C’est une femme de lettres et pas des meilleures encore ! Un jour, pour les besoins d’une collaboration, qui a été publique, M. Sandeau échangea son sexe contre celui de madame Sand ; mais pour mon compte, je n’ai jamais su ce qu’il lui a pris et ce qu’il lui a donné ! C’est un romancier, — un oncle à M. Octave Feuillet. Il a cette moralité de sceptique qui n’est sûr de rien, cette mondanité morale, chère aux mêmes petites mamans qui veulent que les enfants aient des collerettes blanches, n’ayant pas plus que M. Feuillet une idée de morale solide appuyée sur un principe dans sa tête mûre, terriblement plus mûre que celle du neveu Feuillet, et n’ayant pas, comme M. Feuillet, la prétention au raffinement, prise à respirer ce flacon de senteur qu’on appelle Alfred de Musset… Comme peintre, M. Sandeau est un cataplasme assez doux pour les porteurs de visières vertes. Aussi a-t-il publié, chez Buloz, un grand nombre de ses romans ; l’autre nombre le fut chez Pitre-Chevalier, au Musée des Familles. Puis, de Buloz en Pitre, il est entré à l’Académie ; — à l’Académie, qui veut des romanciers, la charmante moderne qu’elle est ! qui ne voulut pas de Balzac, il est vrai, mais qui prend des Sandeau tant qu’il y en a, et laisse là Léon Gozlan !… Léon Gozlan, un esprit chaud, coloré, condensé, aiguisé, vivant et vibrant, plein d’invention, un maître qui fait d’abord le diamant et qui après le taille, et quand il n’a pas de diamant, qui prend un bouchon de liége et en fait sortir le feu du diamant par une incroyable magie !… Mais savent-ils même à l’Académie qu’il existe un Léon Gozlan ?…

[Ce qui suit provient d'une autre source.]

(* ===== verification/Messages.v ===== *)
(** Protocol versions and messages.

    [pkg/protocol/version.go] and [pkg/protocol/messages.go]: the message structs, their type
    codes and their [Validate] methods.  An empty list stands for a nil or empty slice; the
    code only ever tests the length of these fields. *)

From Corelib Require Import ssreflect.
From stdpp Require Import base tactics list numbers strings.
From Stdlib Require Import ZArith Lia.
From S2P Require Import Prelude Base.

Local Open Scope Z_scope.
Local Open Scope go_scope.

(** * Versions *)

Record Version := mkVersion { Major : Z; Minor : Z }.

Definition Current : Version := mkVersion 6 0.

Definition Version_Bytes (v : Version) : list Z := [Major v; Minor v].

(** [uint16(v.Major)<<8 | uint16(v.Minor)]. *)
Definition Version_Uint16 (v : Version) : Z := Z.lor (u16 (Z.shiftl (Major v) 8)) (Minor v).

Definition ParseVersion (data : list Z) : outcome error Version :=
  if len data <? 2 then Ok (mkVersion 0 0)
  else let! a := idx data 0 in
       let! b := idx data 1 in
       Ok (mkVersion a b).

Definition IsCompatible (v other : Version) : bool := Major v =? Major other.

(** * Message types *)

Abbreviation MessageType := Z (only parsing).
Definition MessageTypeClientHello : MessageType := 0x01.
Definition MessageTypeServerHello : MessageType := 0x02.
Definition MessageTypeClientFinished : MessageType := 0x03.
Definition MessageTypeServerFinished : MessageType := 0x04.
Definition MessageTypeHelloRetryRequest : MessageType := 0x05.
Definition MessageTypeData : MessageType := 0x10.
Definition MessageTypeRekey : MessageType := 0x11.
Definition MessageTypePing : MessageType := 0x12.
Definition MessageTypePong : MessageType := 0x13.
Definition MessageTypeClose : MessageType := 0x14.
Definition MessageTypeDatagramRekeyInit : MessageType := 0x15.
Definition MessageTypeDatagramRekeyResponse : MessageType := 0x16.
Definition MessageTypeAlert : MessageType := 0xF0.

(** The switch of [MessageType.String], case by case in the order of the code. *)
Definition MessageType_String (mt : MessageType) : string :=
  if mt =? MessageTypeClientHello then "ClientHello"
  else if mt =? MessageTypeServerHello then "ServerHello"
  else if mt =? MessageTypeClientFinished then "ClientFinished"
  else if mt =? MessageTypeServerFinished then "ServerFinished"
  else if mt =? MessageTypeData then "Data"
  else if mt =? MessageTypeRekey then "Rekey"
  else if mt =? MessageTypePing then "Ping"
  else if mt =? MessageTypePong then "Pong"
  else if mt =? MessageTypeClose then "Close"
  else if mt =? MessageTypeDatagramRekeyInit then "DatagramRekeyInit"
  else if mt =? MessageTypeDatagramRekeyResponse then "DatagramRekeyResponse"
  else if mt =? MessageTypeAlert then "Alert"
  else "Unknown".

Definition AlertCodeUnexpectedMessage : Z := 0x01.
Definition AlertCodeBadCiphertext : Z := 0x02.
Definition AlertCodeHandshakeFailure : Z := 0x03.
Definition AlertCodeUnsupportedVersion : Z := 0x04.
Definition AlertCodeUnsupportedCipher : Z := 0x05.
Definition AlertCodeDecryptionFailed : Z := 0x06.
Definition AlertCodeInternalError : Z := 0x07.
Definition AlertCodeCloseNotify : Z := 0x08.
Definition AlertLevelWarning : Z := 0x01.
Definition AlertLevelFatal : Z := 0x02.

Definition maxSessionIDLen : Z := 255.
Definition HeaderSize : Z := 5.

(** * Messages *)

Record ClientHello := mkClientHello {
  ch_Version : Version;
  ch_Random : list Z;
  ch_SessionID : list Z;
  ch_KEMSuite : Z;
  ch_KEMSuites : list Z;
  ch_CHKEMPublicKey : list Z;
  ch_CipherSuites : list CipherSuite;
  ch_CHKEMStaticCiphertext : list Z;
  ch_PSKIdentity : list Z }.

Record ServerHello := mkServerHello {
  sh_Version : Version;
  sh_Random : list Z;
  sh_SessionID : list Z;
  sh_KEMSuite : Z;
  sh_CHKEMCiphertext : list Z;
  sh_CipherSuite : CipherSuite }.

Record HelloRetryRequest := mkHelloRetryRequest {
  hrr_Version : Version;
  hrr_KEMSuite : Z }.

Record AlertMessage := mkAlertMessage {
  al_Level : Z;
  al_Code : Z;
  al_Description : list Z }.

Definition AlertMessage_Validate (m : AlertMessage) : outcome error unit :=
  guard! negb (negb (al_Level m =? AlertLevelWarning) && negb (al_Level m =? AlertLevelFatal))
    else ErrInvalidMessage in
  guard! negb (256 <? len (al_Description m)) else ErrInvalidMessage in
  Ok tt.

(** [for _, cs := range suites { if !cs.IsSupported() { return err } }]. *)
Fixpoint validate_suites (css : list CipherSuite) : outcome error unit :=
  match css with
  | [] => Ok tt
  | cs :: r => guard! CipherSuite_IsSupported cs else ErrUnsupportedCipherSuite in
               validate_suites r
  end.

Definition ClientHello_Validate (m : ClientHello) : outcome error unit :=
  guard! IsCompatible (ch_Version m) Current else ErrUnsupportedVersion in
  guard! len (ch_Random m) =? 32 else ErrInvalidMessage in
  guard! negb (len (ch_CHKEMPublicKey m) =? 0) else ErrInvalidPublicKey in
  guard! negb (maxSessionIDLen <? len (ch_SessionID m)) else ErrInvalidMessage in
  guard! negb (len (ch_CipherSuites m) =? 0) else ErrInvalidMessage in
  let! _ := validate_suites (ch_CipherSuites m) in
  guard! negb (MaxPSKIdentitySize <? len (ch_PSKIdentity m)) else ErrInvalidMessage in
  Ok tt.

Definition ServerHello_Validate (m : ServerHello) : outcome error unit :=
  guard! IsCompatible (sh_Version m) Current else ErrUnsupportedVersion in
  guard! len (sh_Random m) =? 32 else ErrInvalidMessage in
  guard! negb (maxSessionIDLen <? len (sh_SessionID m)) else ErrInvalidMessage in
  guard! negb (len (sh_CHKEMCiphertext m) =? 0) else ErrInvalidCiphertext in
  guard! CipherSuite_IsSupported (sh_CipherSuite m) else ErrUnsupportedCipherSuite in
  Ok tt.

(** [ClientFinished.Validate] and [ServerFinished.Validate] have the same body. *)
Definition Finished_Validate (verifyData : list Z) : outcome error unit :=
  guard! len verifyData =? 32 else ErrInvalidMessage in
  Ok tt.

#[export] Hint Unfold maxSessionIDLen HeaderSize MaxPSKIdentitySize MaxMessageSize
  MaxPayloadSize is_u8 is_u16 is_u32 is_u64 : gosz.

(** * What validation establishes *)

Lemma validate_suites_Ok css :
  validate_suites css = Ok tt <-> Forall (fun cs => CipherSuite_IsSupported cs = true) css.
Proof.
  induction css as [|cs r IH]; cbn; [by split|]. rw Forall_cons -IH.
  destruct (CipherSuite_IsSupported cs); split; try done; by intros [].
Qed.

Lemma validate_suites_no_panic css : validate_suites css <> Panic.
Proof. induction css as [|cs r IH]; cbn; [done|]. by destruct (CipherSuite_IsSupported cs). Qed.

(** The property [ClientHello.Validate] decides. *)
Record ClientHello_ok (m : ClientHello) : Prop := {
  cho_version : Major (ch_Version m) = 6;
  cho_random : len (ch_Random m) = 32;
  cho_pk : 0 < len (ch_CHKEMPublicKey m);
  cho_sid : len (ch_SessionID m) <= 255;
  cho_cs : 0 < len (ch_CipherSuites m);
  cho_css : Forall (fun cs => CipherSuite_IsSupported cs = true) (ch_CipherSuites m);
  cho_psk : len (ch_PSKIdentity m) <= 255 }.

Lemma ClientHello_Validate_ok m : ClientHello_Validate m = Ok tt <-> ClientHello_ok m.
Proof.
  unfold ClientHello_Validate, IsCompatible. cbn [Major Current]. split.
  - intros H. okinv H. destruct x. apply validate_suites_Ok in Hx. split; try done; golia.
  - intros [Hv Hr Hp Hs Hc Hcs Hk]. apply validate_suites_Ok in Hcs. rw Hv Hr.
    cbn [Z.eqb Pos.eqb].
    replace (len (ch_CHKEMPublicKey m) =? 0) with false by lia.
    replace (len (ch_CipherSuites m) =? 0) with false by lia.
    unfold maxSessionIDLen, MaxPSKIdentitySize.
    replace (255 <? len (ch_SessionID m)) with false by lia.
    replace (255 <? len (ch_PSKIdentity m)) with false by lia.
    cbn [negb]. by rw Hcs.
Qed.

Record ServerHello_ok (m : ServerHello) : Prop := {
  sho_version : Major (sh_Version m) = 6;
  sho_random : len (sh_Random m) = 32;
  sho_sid : len (sh_SessionID m) <= 255;
  sho_ct : 0 < len (sh_CHKEMCiphertext m);
  sho_cs : CipherSuite_IsSupported (sh_CipherSuite m) = true }.

Lemma ServerHello_Validate_ok m : ServerHello_Validate m = Ok tt <-> ServerHello_ok m.
Proof.
  unfold ServerHello_Validate, IsCompatible. cbn [Major Current]. split.
  - intros H. okinv H. split; try done; golia.
  - intros [Hv Hr Hs Hc Hcs]. rw Hv Hr Hcs. cbn [Z.eqb Pos.eqb].
    replace (len (sh_CHKEMCiphertext m) =? 0) with false by lia.
    unfold maxSessionIDLen.
    by replace (255 <? len (sh_SessionID m)) with false by lia.
Qed.
Definition DecodeServerHello (data : list Z) : outcome error ServerHello :=
  guard! negb (len data <? HeaderSize) else ErrInvalidMessage in
  let! mt := idx data 0 in
  guard! mt =? MessageTypeServerHello else ErrInvalidMessage in
  let! payloadLen := get_be 4 data 1 in
  guard! negb (len data <? HeaderSize + payloadLen) else ErrInvalidMessage in
  let payloadEnd := HeaderSize + payloadLen in
  let minPayloadLen := 2 + 32 + 1 + 2 + 2 + 2 in
  guard! negb (payloadLen <? minPayloadLen) else ErrInvalidMessage in
  let offset := HeaderSize in
  let! major := idx data offset in
  let! minor := idx data (offset + 1) in
  let offset := offset + 2 in
  let! random := slice data offset (offset + 32) in
  let offset := offset + 32 in
  let! '(sid, offset) := readSessionID data offset in
  guard! negb (payloadEnd <? offset + 2) else ErrInvalidMessage in
  let! suite := get_be 2 data offset in
  let offset := offset + 2 in
  let! '(ct, offset) := readLenPrefixed data offset payloadEnd in
  guard! negb (payloadEnd <? offset + 2) else ErrInvalidMessage in
  let! cs := get_be 2 data offset in
  let m := mkServerHello (mkVersion major minor) random sid suite ct cs in
  let! _ := ServerHello_Validate m in
  Ok m.

Definition EncodeHelloRetryRequest (m : HelloRetryRequest) : outcome error (list Z) :=
  let payloadSize := 2 + 2 in
  let c := c_make (HeaderSize + payloadSize) in
  let! c := c_put [MessageTypeHelloRetryRequest] c in
  let! c := c_put (be_put 4 payloadSize) c in
  let! c := c_put [Major (hrr_Version m)] c in
  let! c := c_put [Minor (hrr_Version m)] c in
  let! c := c_put (be_put 2 (hrr_KEMSuite m)) c in
  Ok (c_buf c).

Definition DecodeHelloRetryRequest (data : list Z) : outcome error HelloRetryRequest :=
  guard! negb (len data <? HeaderSize + 4) else ErrInvalidMessage in
  let! mt := idx data 0 in
  guard! mt =? MessageTypeHelloRetryRequest else ErrInvalidMessage in
  let! major := idx data HeaderSize in
  let! minor := idx data (HeaderSize + 1) in
  let! suite := get_be 2 data (HeaderSize + 2) in
  Ok (mkHelloRetryRequest (mkVersion major minor) suite).

(** * Finished, data, alert and rekey messages *)

Definition EncodeFinished (msgType : MessageType) (verifyData : list Z)
    : outcome error (list Z) :=
  guard! len verifyData =? 32 else ErrInvalidMessage in
  let c := c_make (HeaderSize + 32) in
  let! c := c_put [msgType] c in
  let! c := c_put (be_put 4 32) c in
  let! c := c_copy verifyData (len verifyData) c in
  Ok (c_buf c).

Definition DecodeFinished (data : list Z) : outcome error (list Z) :=
  guard! negb (len data <? HeaderSize + 32) else ErrInvalidMessage in
  let! mt := idx data 0 in
  guard! (mt =? MessageTypeClientFinished) || (mt =? MessageTypeServerFinished)
    else ErrInvalidMessage in
  slice data HeaderSize (HeaderSize + 32).

Definition EncodeData (seq : Z) (payload : list Z) : outcome error (list Z) :=
  guard! negb (MaxPayloadSize <? len payload) else ErrMessageTooLarge in
  let payloadSize := 8 + len payload in
  let c := c_make (HeaderSize + payloadSize) in
  let! c := c_put [MessageTypeData] c in
  let! c := c_put (be_put 4 (u32 payloadSize)) c in
  let! c := c_put (be_put 8 seq) c in
  let! c := c_copy payload (len payload) c in
  Ok (c_buf c).

Definition DecodeData (data : list Z) : outcome error (Z * list Z) :=
  guard! negb (len data <? HeaderSize + 8) else ErrInvalidMessage in
  let! mt := idx data 0 in
  guard! mt =? MessageTypeData else ErrInvalidMessage in
  let! seq := get_be 8 data HeaderSize in
  let! payload := slice_from data (HeaderSize + 8) in
  Ok (seq, payload).

Definition EncodeAlert (level code : Z) (description : list Z) : outcome error (list Z) :=
  let! description :=
    if 255 <? len description then slice description 0 255 else Ok description in
  let payloadSize := 1 + 1 + 1 + len description in
  let c := c_make (HeaderSize + payloadSize) in
  let! c := c_put [MessageTypeAlert] c in
  let! c := c_put (be_put 4 (u32 payloadSize)) c in
  let! c := c_put [level] c in
  let! c := c_put [code] c in
  let! c := c_put [u8 (len description)] c in
  let! c := c_copy description (len description) c in
  Ok (c_buf c).

Definition DecodeAlert (data : list Z) : outcome error AlertMessage :=
  guard! negb (len data <? HeaderSize + 3) else ErrInvalidMessage in
  let! mt := idx data 0 in
  guard! mt =? MessageTypeAlert else ErrInvalidMessage in
  let! level := idx data HeaderSize in
  let! code := idx data (HeaderSize + 1) in
  let! descLen := idx data (HeaderSize + 2) in
  guard! negb (len data <? HeaderSize + 3 + descLen) else ErrInvalidMessage in
  let! description := slice data (HeaderSize + 3) (HeaderSize + 3 + descLen) in
  Ok (mkAlertMessage level code description).

Definition EncodeRekeyPayload (newPublicKey : list Z) (activationSeq : Z)
    : outcome error (list Z) :=
  guard! negb ((len newPublicKey =? 0) || (MaxMessageSize <? len newPublicKey))
    else ErrInvalidPublicKey in
  let c := c_make (2 + len newPublicKey + 8) in
  let! c := c_put (be_put 2 (u16 (len newPublicKey))) c in
  let! c := c_copy newPublicKey (len newPublicKey) c in
  let! c := c_put (be_put 8 activationSeq) c in
  Ok (c_buf c).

Que pense M. Sandeau en philosophie, en histoire, en législation, en politique, en religion, la question suprême ? On sait tout cela d’un grand romancier. Je le dirai de Daniel de Foe, de Walter Scott, quand on voudra ; mais M. Sandeau n’est pas un grand romancier. C’est un petit conteur de contrebande, rompu au métier, qui a grapillé dans la vigne à Goldsmith, et à Walter Scott, et qui nous a souvent gâté le raisin qu’il y a volé. D’essence et d’élégance naturelle, c’est, ou plutôt c’était, un clerc de notaire. Je l’ai vu, — autrefois, — faire le dandy en loge avec une grosse chevalière à pierre brillante, par-dessus un gant beurre frais, qui n’était pas très-frais. Il a eu les mêmes goûts et les mêmes malheurs qu’Alfred de Musset, et il disait, montrant sa tête chauve : « Elle m’a pris mon dernier cheveu et ma dernière illusion. » Mais, comme Alfred de Musset, il n’a pas fait son saut de Leucade dans l’absinthe. Il a piqué dans le solide, les huîtres, le pâté de foie gras et les côtelettes. Guéri de passions, marié d’ailleurs, il est devenu un ventre rondelet et tranquille qui emplit très-bien son fauteuil d’Académie. M. de Pontmartin s’est longtemps dévoué à sa gloire. Mais lui, l’ingrat, pourquoi ne s’occupe-t-il pas un peu plus de faire entrer à l’Académie M. de Pontmartin ? …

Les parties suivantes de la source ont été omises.